**THE TASK:** State the number of lines in the listing below that contain the word "next", and nothing besides.

**DATA FOR REVIEW:**
(* ===== verification/RunIndex.v ===== *)
(** The durable index of runs: [automonique-store/src/run_index.rs].

    One row per accepted submission, with the last state a writer reported for
    its run.  The table [run_index] is the list of its rows (see [Table]); rows
    are inserted and updated and never deleted, so it is read as the list of its
    records (see [AppendTable]).  Every mutation is one immediate transaction, a
    page is read in one. *)

From S2P Require Import Prelude Text Table RowMap AppendTable.

Definition RUN_INDEX_SCHEMA_VERSION : Z := 1.
Definition MAX_RUN_INDEX_ENTRIES : Z := 65536.
Definition MAX_IDENTIFIER_BYTES : Z := 256.
Definition MAX_INDEX_PAGE : Z := 512.

Inductive RunSpoolState := Ready | Running | Completed | Failed | Cancelled | TimedOut.

#[export] Instance RunSpoolState_eq_dec : EqDecision RunSpoolState.
Proof. solve_decision. Defined.

Definition ALL : list RunSpoolState := [Ready; Running; Completed; Failed; Cancelled; TimedOut].

Definition state_as_str (s : RunSpoolState) : string :=
  match s with
  | Ready => "ready"
  | Running => "running"
  | Completed => "completed"
  | Failed => "failed"
  | Cancelled => "cancelled"
  | TimedOut => "timed_out"
  end.

Definition from_spelling (value : list Z) : option RunSpoolState :=
  List.find (fun s => bool_decide (str (state_as_str s) = value)) ALL.

Definition is_terminal (s : RunSpoolState) : bool :=
  match s with Completed | Failed | Cancelled | TimedOut => true | _ => false end.

Definition may_advance_to (s next : RunSpoolState) : bool :=
  match s with
  | Ready => bool_decide (next = Running)
  | Running => is_terminal next || bool_decide (next = Running)
  | _ => false
  end.

Inductive RunIndexError :=
| InsecurePath (reason : list Z)
| SchemaVersion (found supported : Z)
| InvalidField (field : string)
| AlreadyRegistered (index_id : Z) (run_id : list Z)
| NotFound (entity : string)
| IllegalTransition (from to : RunSpoolState)
| RevisionMismatch (expected durable : Z)
| SequenceRegression (durable supplied : Z)
| CursorOutOfRange (supplied retained_last : Z)
| IndexFull (capacity : Z)
| Corrupt (field : string)
| Io
| Sqlite.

**RESPONSE TO THIS TASK:** 3